After a two month delay, the Federal Trade Commission (FTC) and Department of Justice (DOJ), acting jointly, and the Center for Medicare & Medicaid Services (CMS) released proposed regulations for Accountable Care Organizations (ACOs) participating in the Medicare Shared Savings Program (the Program). The Program was created pursuant to the Affordable Care Act and was intended to encourage health care providers to better work together to lower costs and improve patient outcomes.

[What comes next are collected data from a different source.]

Definition upsert_pegin_request_instance (new : Instance_) : ST NodeTables bool :=
  stmt (λ t,
    if existsb (instance_is (it_instance_id new)) (t_instance t) then
      let p r := instance_is (it_instance_id new) r &&
                 bool_decide (it_status r = instance_status_str UserInited) in
      (0 <? count_where p (t_instance t), t <| t_instance ::= update_where p (refresh_request new) |>)
    else (true, t <| t_instance ::= λ rows, rows ++ [inserted_instance new] |>)).

(** [json_patch] of one answer into the stored object. *)
Definition update_instance_committee_answer (id : Uuid) (committee_addr : string) (pubkey : bytes) :
    ST NodeTables bool :=
  now ← clock_now;
  n ← stmt (λ t, (count_where (instance_is id) (t_instance t),
    t <| t_instance ::= update_where (instance_is id) (λ r,
      r <| it_committees_answers ::= im_insert committee_addr pubkey |> <| it_updated_at := now |>) |>));
  mret (0 <? n).

Definition update_instance_parameters (id : Uuid) (parameters : string) : ST NodeTables bool :=
  now ← clock_now;
  n ← stmt (λ t, (count_where (instance_is id) (t_instance t),
    t <| t_instance ::= update_where (instance_is id) (λ r,
      r <| it_parameters := Some parameters |> <| it_updated_at := now |>) |>));
  mret (0 <? n).

Definition upsert_pegin_instance_process_data (d : PeginInstanceProcessData) : ST NodeTables bool :=
  stmt (λ t,
    let p r := bool_decide (ip_instance_id r = ip_instance_id d) in
    (true,
     if existsb p (t_pegin_instance_process_data t) then
       t <| t_pegin_instance_process_data ::= update_where p (λ r,
         r <| ip_process_data := ip_process_data d |> <| ip_updated_at := ip_updated_at d |>) |>
     else t <| t_pegin_instance_process_data ::= λ rows, rows ++ [d] |>)).

Definition find_instance_process_row (id : Uuid) : ST NodeTables (option PeginInstanceProcessData) :=
  query (λ t, select_one (λ r, bool_decide (ip_instance_id r = id)) (t_pegin_instance_process_data t)).

(** ** Setup sessions *)

Definition session_of (instance_id : Uuid) (operator : string) (p : PendingGraphInit) : bool :=
  bool_decide (pg_instance_id p = instance_id) && bool_decide (pg_operator_pubkey p = operator).
Definition session_for (graph_id : Uuid) (p : PendingGraphInit) : bool :=
  bool_decide (pg_graph_id p = graph_id).

(** [ON CONFLICT(instance_id, operator_pubkey)] replaces the session's graph; a graph
    that another session holds violates the unique [graph_id]. *)
Definition upsert_pending_graph_init (instance_id : Uuid) (operator : string) (graph_id : Uuid) :
    ST NodeTables Z :=
  now ← clock_now;
  stmt_constrained (λ t,
    let p := session_of instance_id operator in
    if existsb (λ r, session_for graph_id r && negb (p r)) (t_pending_graph_init t) then None
    else Some (1,
      if existsb p (t_pending_graph_init t) then
        t <| t_pending_graph_init ::= update_where p (λ r,
          r <| pg_graph_id := graph_id |> <| pg_updated_at := now |>) |>
      else t <| t_pending_graph_init ::= λ rows,
             rows ++ [mkPending instance_id operator graph_id now now] |>)).

Definition find_pending_graph_init_by_instance_and_operator_pubkey (instance_id : Uuid)
    (operator : string) : ST NodeTables (option PendingGraphInit) :=
  query (λ t, select_one (session_of instance_id operator) (t_pending_graph_init t)).

Definition list_pending_graph_inits_by_instance (instance_id : Uuid) :
    ST NodeTables (list PendingGraphInit) :=
  query (λ t, select_where (λ p, bool_decide (pg_instance_id p = instance_id)) (t_pending_graph_init t)).

(** [ORDER BY created_at ASC, graph_id ASC]. *)
Definition session_leb (a b : PendingGraphInit) : bool :=
  (pg_created_at a <? pg_created_at b) ||
  ((pg_created_at a =? pg_created_at b) && (pg_graph_id a <=? pg_graph_id b)%N).

Definition list_pending_graph_inits_by_operator (operator : string) :
    ST NodeTables (list PendingGraphInit) :=
  query (λ t, order_by session_leb
    (select_where (λ p, bool_decide (pg_operator_pubkey p = operator)) (t_pending_graph_init t))).

Definition find_pending_graph_init_by_graph_id (graph_id : Uuid) :
    ST NodeTables (option PendingGraphInit) :=
  query (λ t, select_one (session_for graph_id) (t_pending_graph_init t)).

Definition delete_pending_graph_init (instance_id : Uuid) (operator : string) : ST NodeTables Z :=
  stmt (λ t, (count_where (session_of instance_id operator) (t_pending_graph_init t),
              t <| t_pending_graph_init ::= delete_where (session_of instance_id operator) |>)).

(** ** Graphs *)

Definition graph_is (id : Uuid) (g : Graph) : bool := bool_decide (gr_graph_id g = id).
Definition graph_in (instance_id graph_id : Uuid) (g : Graph) : bool :=
  graph_is graph_id g && bool_decide (gr_instance_id g = instance_id).
Definition in_slot (operator : string) (slot : Z) (g : Graph) : bool :=
  bool_decide (gr_operator_pubkey g = operator) && (gr_kickoff_index g =? slot).

Definition find_graph (id : Uuid) : ST NodeTables (option Graph) :=
  query (λ t, select_one (graph_is id) (t_graph t)).

Definition find_graph_by_operator_slot (operator : string) (slot : Z) :
    ST NodeTables (option Graph) :=
  query (λ t, select_one (in_slot operator slot) (t_graph t)).

Definition get_graphs_by_instance_id (id : Uuid) : ST NodeTables (list Graph) :=
  query (λ t, select_where (λ g, bool_decide (gr_instance_id g = id)) (t_graph t)).

(** [get_operator_graphs] with [ORDER BY kickoff_index DESC LIMIT 1]. *)
Definition latest_operator_graph (operator : string) : ST NodeTables (option Graph) :=
  query (λ t, last (limit 1 (order_by (λ a b, gr_kickoff_index b <=? gr_kickoff_index a)
    (select_where (λ g, bool_decide (gr_operator_pubkey g = operator)) (t_graph t))))).

(** The row a definition inserts. *)
Definition definition_row (g : Graph) : Graph :=
  g <| gr_status := graph_status_str OperatorPresigned |> <| gr_sub_status := ""%string |>
    <| gr_challenge_txid := None |> <| gr_init_withdraw_tx_hash := None |>
    <| gr_bridge_out_start_at := 0 |> <| gr_proceed_withdraw_height := 0 |>.

(** What a compatible replay may fill in. *)
Definition fill_addresses (new g : Graph) : Graph :=
  let fill (old new : string) :=
    if bool_decide (old = ""%string) && negb (bool_decide (new = ""%string)) then new else old in
  g <| gr_from_addr := fill (gr_from_addr g) (gr_from_addr new) |>
    <| gr_to_addr := fill (gr_to_addr g) (gr_to_addr new) |>.

Definition same_definition (new g : Graph) : bool :=
  graph_is (gr_graph_id new) g && bool_decide (gr_definition_hash g = gr_definition_hash new) &&
  bool_decide (gr_instance_id g = gr_instance_id new).

(** The INSERT .. ON CONFLICT(graph_id) DO UPDATE; [idx_graph_operator_slot] refuses
    a second graph in a slot. *)
Definition insert_definition (g : Graph) (t : NodeTables) : option (Z * NodeTables) :=
  if existsb (graph_is (gr_graph_id g)) (t_graph t) then
    Some (count_where (same_definition g) (t_graph t),
          t <| t_graph ::= update_where (same_definition g) (fill_addresses g) |>)
  else if existsb (in_slot (gr_operator_pubkey g) (gr_kickoff_index g)) (t_graph t) then None
  else Some (1, t <| t_graph ::= λ rows, rows ++ [definition_row g] |>).

Definition baseline (g : Graph) : bool :=
  bool_decide (gr_status g = graph_status_str OperatorPresigned) &&
  bool_decide (gr_sub_status g = ""%string) &&
  negb (is_some (gr_challenge_txid g)) && negb (is_some (gr_init_withdraw_tx_hash g)) &&
  (gr_bridge_out_start_at g =? 0) && (gr_proceed_withdraw_height g =? 0).

Definition upsert_graph_definition `{UuidText} (g : Graph) : ST NodeTables Z :=
  let id := uuid_to_string (gr_graph_id g) in
  if bool_decide (gr_definition_hash g = ""%string) then
    st_fail ["graph " +:+ id +:+ " is missing its definition hash"]
  else if negb (baseline g) then
    st_fail ["graph " +:+ id +:+
             " definition writes must use the OperatorPresigned baseline without runtime data"]
  else
    n ← stmt_constrained (insert_definition g);
    if n =? 0 then
      existing ← find_graph (gr_graph_id g);
      match existing with
      | None => st_fail ["graph " +:+ id +:+ " disappeared while storing its definition"]
      | Some old =>
          if negb (bool_decide (gr_definition_hash old = gr_definition_hash g)) then
            st_fail ["conflicting graph definition for graph_id " +:+ id +:+ ": existing=" +:+
                     gr_definition_hash old +:+ ", incoming=" +:+ gr_definition_hash g]
          else if negb (bool_decide (gr_instance_id old = gr_instance_id g)) then
            st_fail ["graph definition instance mismatch for graph_id " +:+ id +:+ ": existing=" +:+
                     uuid_to_string (gr_instance_id old) +:+ ", incoming=" +:+
                     uuid_to_string (gr_instance_id g)]
          else mret n
      end
    else mret n.

Record GraphRuntimeUpdate := mkRuntimeUpdate {
  ru_instance_id : Uuid;
  ru_graph_id : Uuid;
  ru_challenge_txid : option Txid;
  ru_bridge_out_start_at : option Z;
  ru_init_withdraw_tx_hash : option string;
  ru_proceed_withdraw_height : option Z;
}.

Definition runtime_has_updates (u : GraphRuntimeUpdate) : bool :=
  is_some (ru_challenge_txid u) || is_some (ru_bridge_out_start_at u) ||
  is_some (ru_init_withdraw_tx_hash u) || is_some (ru_proceed_withdraw_height u).

(** The SET clauses; an empty withdraw hash clears the column. *)
Definition runtime_row (u : GraphRuntimeUpdate) (now : Z) (g : Graph) : Graph :=
  g <| gr_challenge_txid ::= option_union (ru_challenge_txid u) |>
    <| gr_bridge_out_start_at ::= λ z, default z (ru_bridge_out_start_at u) |>
    <| gr_proceed_withdraw_height ::= λ z, default z (ru_proceed_withdraw_height u) |>
    <| gr_init_withdraw_tx_hash ::= λ h,
         match ru_init_withdraw_tx_hash u with
         | None => h
         | Some s => if decide (s = ""%string) then None else Some s
         end |>
    <| gr_updated_at := now |>.

Definition update_graph_runtime (u : GraphRuntimeUpdate) : ST NodeTables bool :=
  if negb (runtime_has_updates u) then mret false
  else
    now ← clock_now;
    let p := graph_in (ru_instance_id u) (ru_graph_id u) in
    n ← stmt (λ t, (count_where p (t_graph t), t <| t_graph ::= update_where p (runtime_row u now) |>));
    mret (0 <? n).

(** ** Status transitions *)

Definition graph_status_transition_outcome `{UuidText} (instance_id graph_id : Uuid)
    (target : GraphStatus) : ST NodeTables GraphStatusTransitionOutcome :=
  current_graph ← find_graph graph_id;
  match current_graph with
  | None => mret NotFound
  | Some g =>
      if negb (bool_decide (gr_instance_id g = instance_id)) then mret NotFound
      else match graph_status_of (gr_status g) with
           | None => st_fail ["graph " +:+ uuid_to_string graph_id +:+
                              " has invalid persisted status " +:+ gr_status g]
           | Some current =>
               mret (if decide (current = target) then AlreadyCurrent else TransitionRejected current)
           end
  end.

(** The conditional UPDATE and the optional write of the sub-status. *)
Definition move_status (target : GraphStatus) (sub_status : option string) (now : Z) (g : Graph) :
    Graph :=
  g <| gr_status := graph_status_str target |>
    <| gr_sub_status ::= λ s, default s sub_status |>
    <| gr_status_updated_at := now |> <| gr_updated_at := now |>.

Definition transition_graph_status `{UuidText} (instance_id graph_id : Uuid) (target : GraphStatus)
    (source : GraphStatusSource) (sub_status : option string) :
    ST NodeTables GraphStatusTransitionOutcome :=
  if negb (is_protocol_status target) then
    st_fail ["frontend-only graph status " +:+ graph_status_str target +:+ " cannot be persisted"]
  else
    match allowed_transition_from target source with
    | [] => graph_status_transition_outcome instance_id graph_id target
    | allowed_from =>
        now ← clock_now;
        let p g := graph_in instance_id graph_id g &&
                   bool_decide (gr_status g ∈ map graph_status_str allowed_from) in
        n ← stmt (λ t, (count_where p (t_graph t),
                        t <| t_graph ::= update_where p (move_status target sub_status now) |>));
        if 0 <? n then mret TransitionApplied
        else
          outcome ← graph_status_transition_outcome instance_id graph_id target;
          match outcome, sub_status with
          | AlreadyCurrent, Some sub =>
              now ← clock_now;
              let q g := graph_in instance_id graph_id g &&
                         bool_decide (gr_status g = graph_status_str target) in
              n ← stmt (λ t, (count_where q (t_graph t),
                t <| t_graph ::= update_where q (λ g,
                  g <| gr_sub_status := sub |> <| gr_updated_at := now |>) |>));
              if 0 <? n then mret AlreadyCurrent
              else graph_status_transition_outcome instance_id graph_id target
          | _, _ => mret outcome
          end
    end.

(** [obsolete_graph] and [obsolete_instance_graphs_except]. *)
Definition obsolete_graph `{UuidText} (instance_id graph_id : Uuid) : ST NodeTables bool :=
  outcome ← transition_graph_status instance_id graph_id Obsoleted ChainReconcile None;
  mret (match outcome with TransitionApplied | AlreadyCurrent => true | _ => false end).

Joint FTC/DOJ Proposed Statement of Antitrust Enforcement Policy

The highlight of the joint FTC/DOJ Proposed Statement of Antitrust Enforcement Policy is a three-tiered categorization of ACOs based on participating members' market shares and a 90-day antitrust review process that can be either voluntary or mandatory, depending on the tier into which an ACO falls. For antitrust purposes, the FTC and DOJ will consider a number of factors to determine the appropriate tier for a proposed ACO. The most important factor is the combined market share of the ACO participants in each of more than 50 categories of common services (e.g., physician specialties, outpatient categories, and inpatient major diagnostic categories) in each provider's primary service area (PSA). The PSA is defined as the lowest number of contiguous zip codes from which a provider draws at least 75 percent of its patients.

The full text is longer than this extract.